(** * Playback of recorded voltage traces: the NetPyNE temporal-summation demos

    A shallow embedding of the animation logic of

      - [temporal_summation_experiment.py] and [inhibitory_version.py]
        (identical [init]/[update] callbacks: two traces, three stimulus
        markers, one highlighted time window), and
      - [Excitation-inhibition_AMPA_GABA.py] (two traces only),

    followed by the properties of that logic.

    Conventions of the embedding.
      - Python [int]s that count frames and samples are never negative here
        (they come from [range] and [len]); they are [nat].
      - A recorded sample (a finite double) is represented by the rational it
        denotes, so the comparisons of [update] are comparisons in [Q].
      - [simConfig.dt] and the quotient [21 / dt] are genuine binary64
        values; [int(21 / dt)] is computed with the kernel's floats.
      - An exception is a value of [result]: [Raise e].
      - The module-level names the callbacks read and mutate ([time],
        [V_wide], [line_wide], [stim_lines], [summation_patch], ...) are the
        fields of one [store] that every callback takes and returns. *)

From Stdlib Require Import ZArith QArith Floats Lia.
From stdpp Require Import gmap strings list.

(** ** Exceptions *)

Inductive exn := IndexError | KeyError | TypeError | ValueError.

Inductive result (A : Type) :=
  | Ok (a : A)
  | Raise (e : exn).
Arguments Ok {A} a.
Arguments Raise {A} e.

(** Sequencing, [x ← r; k]: the first exception raised is the outcome. *)
#[global] Instance result_bind : MBind result := λ A B k r,
  match r with
  | Ok a => k a
  | Raise e => Raise e
  end.

Definition succeeds {A} (r : result A) : Prop := exists a, r = Ok a.

(** ** Python primitives used by the scripts *)

(** [l[i]] for [0 <= i]: [IndexError] past the end. *)
Definition getitem (l : list Q) (i : nat) : result Q :=
  match l !! i with
  | Some x => Ok x
  | None => Raise IndexError
  end.

(** [int(x)] on a float: truncation toward zero; [ValueError] on nan and
    the infinities (Python raises OverflowError for the latter; the
    distinction plays no role here). *)
Definition py_int (x : float) : result Z :=
  match Prim2SF x with
  | S754_zero _ => Ok 0%Z
  | S754_finite sgn m e =>
      let a := if (0 <=? e)%Z then Z.shiftl (Z.pos m) e
               else Z.shiftr (Z.pos m) (- e) in
      Ok (if sgn then (- a)%Z else a)
  | S754_infinity _ | S754_nan => Raise ValueError
  end.

(** [a <= t <= b], Python's chained comparison. *)
Definition between (a t b : Q) : bool := Qle_bool a t && Qle_bool t b.

(** [max(l)]: [ValueError] on the empty sequence; otherwise the scan
    [if item > best: best = item], which keeps the first largest item. *)
Definition py_max (l : list Q) : result Q :=
  match l with
  | [] => Raise ValueError
  | x :: l' => Ok (fold_left (λ best item, if Qle_bool item best then best else item) l' x)
  end.

(** [min(l)]: the same scan with [if item < best: best = item]. *)
Definition py_min (l : list Q) : result Q :=
  match l with
  | [] => Raise ValueError
  | x :: l' => Ok (fold_left (λ best item, if Qle_bool best item then best else item) l' x)
  end.

(** ** The simulator's output, [sim.allSimData]

    A dictionary of recordings, with the subscripts of a Python [dict]
    ([KeyError] on a missing key). Under ['t'] it holds, when the entry is
    present, the sequence of recorded time stamps; under any other name, such
    as ['V_soma'], a trace: either a sequence of samples or a dictionary from
    cell names to sequences. *)

Inductive simval :=
  | SimSeq (l : list Q)
  | SimDict (d : gmap string (list Q)).

(** The entry ['t'] is kept apart from the other entries, so that its type
    says what it holds. *)
Record simdata := MkSim {
  sim_t : option (list Q);
  sim_traces : gmap string simval
}.

(** [d[k]] on a dictionary. *)
Definition dict_getitem {V} (d : gmap string V) (k : string) : result V :=
  match d !! k with
  | Some v => Ok v
  | None => Raise KeyError
  end.

(** [time = sim.allSimData['t']]: a plain subscript, which raises
    [KeyError] when the entry is absent and otherwise only assigns. *)
Definition extract_time (allSimData : simdata) : result (list Q) :=
  match sim_t allSimData with
  | Some l => Ok l
  | None => Raise KeyError
  end.

(** Lines 118-124 of [temporal_summation_experiment.py] (101-107 of
    [inhibitory_version.py]): the guarded extraction of the two channels. *)
Definition extract_channels (allSimData : simdata)
  : list Q * list Q :=
  match sim_traces allSimData !! "V_soma" with
  | Some (SimDict cells) =>
      (default [] (cells !! "cell_0"), default [] (cells !! "cell_1"))
  | _ => ([], [])
  end.

(** ** The state shared by the callbacks *)

Record Line2D := MkLine { xdata : list Q; ydata : list Q }.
▬▬▬▬▬▬
#### What you will do
All records are to be printed again, exactly and completely.

#### Task response
(** * Playback of recorded voltage traces: the NetPyNE temporal-summation demos

    A shallow embedding of the animation logic of

      - [temporal_summation_experiment.py] and [inhibitory_version.py]
        (identical [init]/[update] callbacks: two traces, three stimulus
        markers, one highlighted time window), and
      - [Excitation-inhibition_AMPA_GABA.py] (two traces only),

    followed by the properties of that logic.

    Conventions of the embedding.
      - Python [int]s that count frames and samples are never negative here
        (they come from [range] and [len]); they are [nat].
      - A recorded sample (a finite double) is represented by the rational it
        denotes, so the comparisons of [update] are comparisons in [Q].
      - [simConfig.dt] and the quotient [21 / dt] are genuine binary64
        values; [int(21 / dt)] is computed with the kernel's floats.
      - An exception is a value of [result]: [Raise e].
      - The module-level names the callbacks read and mutate ([time],
        [V_wide], [line_wide], [stim_lines], [summation_patch], ...) are the
        fields of one [store] that every callback takes and returns. *)

From Stdlib Require Import ZArith QArith Floats Lia.
From stdpp Require Import gmap strings list.

(** ** Exceptions *)

Inductive exn := IndexError | KeyError | TypeError | ValueError.

Inductive result (A : Type) :=
  | Ok (a : A)
  | Raise (e : exn).
Arguments Ok {A} a.
Arguments Raise {A} e.

(** Sequencing, [x ← r; k]: the first exception raised is the outcome. *)
#[global] Instance result_bind : MBind result := λ A B k r,
  match r with
  | Ok a => k a
  | Raise e => Raise e
  end.

Definition succeeds {A} (r : result A) : Prop := exists a, r = Ok a.

(** ** Python primitives used by the scripts *)

(** [l[i]] for [0 <= i]: [IndexError] past the end. *)
Definition getitem (l : list Q) (i : nat) : result Q :=
  match l !! i with
  | Some x => Ok x
  | None => Raise IndexError
  end.

(** [int(x)] on a float: truncation toward zero; [ValueError] on nan and
    the infinities (Python raises OverflowError for the latter; the
    distinction plays no role here). *)
Definition py_int (x : float) : result Z :=
  match Prim2SF x with
  | S754_zero _ => Ok 0%Z
  | S754_finite sgn m e =>
      let a := if (0 <=? e)%Z then Z.shiftl (Z.pos m) e
               else Z.shiftr (Z.pos m) (- e) in
      Ok (if sgn then (- a)%Z else a)
  | S754_infinity _ | S754_nan => Raise ValueError
  end.

(** [a <= t <= b], Python's chained comparison. *)
Definition between (a t b : Q) : bool := Qle_bool a t && Qle_bool t b.

(** [max(l)]: [ValueError] on the empty sequence; otherwise the scan
    [if item > best: best = item], which keeps the first largest item. *)
Definition py_max (l : list Q) : result Q :=
  match l with
  | [] => Raise ValueError
  | x :: l' => Ok (fold_left (λ best item, if Qle_bool item best then best else item) l' x)
  end.

(** [min(l)]: the same scan with [if item < best: best = item]. *)
Definition py_min (l : list Q) : result Q :=
  match l with
  | [] => Raise ValueError
  | x :: l' => Ok (fold_left (λ best item, if Qle_bool best item then best else item) l' x)
  end.

(** ** The simulator's output, [sim.allSimData]

    A dictionary of recordings, with the subscripts of a Python [dict]
    ([KeyError] on a missing key). Under ['t'] it holds, when the entry is
    present, the sequence of recorded time stamps; under any other name, such
    as ['V_soma'], a trace: either a sequence of samples or a dictionary from
    cell names to sequences. *)

Inductive simval :=
  | SimSeq (l : list Q)
  | SimDict (d : gmap string (list Q)).

(** The entry ['t'] is kept apart from the other entries, so that its type
    says what it holds. *)
Record simdata := MkSim {
  sim_t : option (list Q);
  sim_traces : gmap string simval
}.

(** [d[k]] on a dictionary. *)
Definition dict_getitem {V} (d : gmap string V) (k : string) : result V :=
  match d !! k with
  | Some v => Ok v
  | None => Raise KeyError
  end.

(** [time = sim.allSimData['t']]: a plain subscript, which raises
    [KeyError] when the entry is absent and otherwise only assigns. *)
Definition extract_time (allSimData : simdata) : result (list Q) :=
  match sim_t allSimData with
  | Some l => Ok l
  | None => Raise KeyError
  end.

(** Lines 118-124 of [temporal_summation_experiment.py] (101-107 of
    [inhibitory_version.py]): the guarded extraction of the two channels. *)
Definition extract_channels (allSimData : simdata)
  : list Q * list Q :=
  match sim_traces allSimData !! "V_soma" with
  | Some (SimDict cells) =>
      (default [] (cells !! "cell_0"), default [] (cells !! "cell_1"))
  | _ => ([], [])
  end.

(** ** The state shared by the callbacks *)

Record Line2D := MkLine { xdata : list Q; ydata : list Q }.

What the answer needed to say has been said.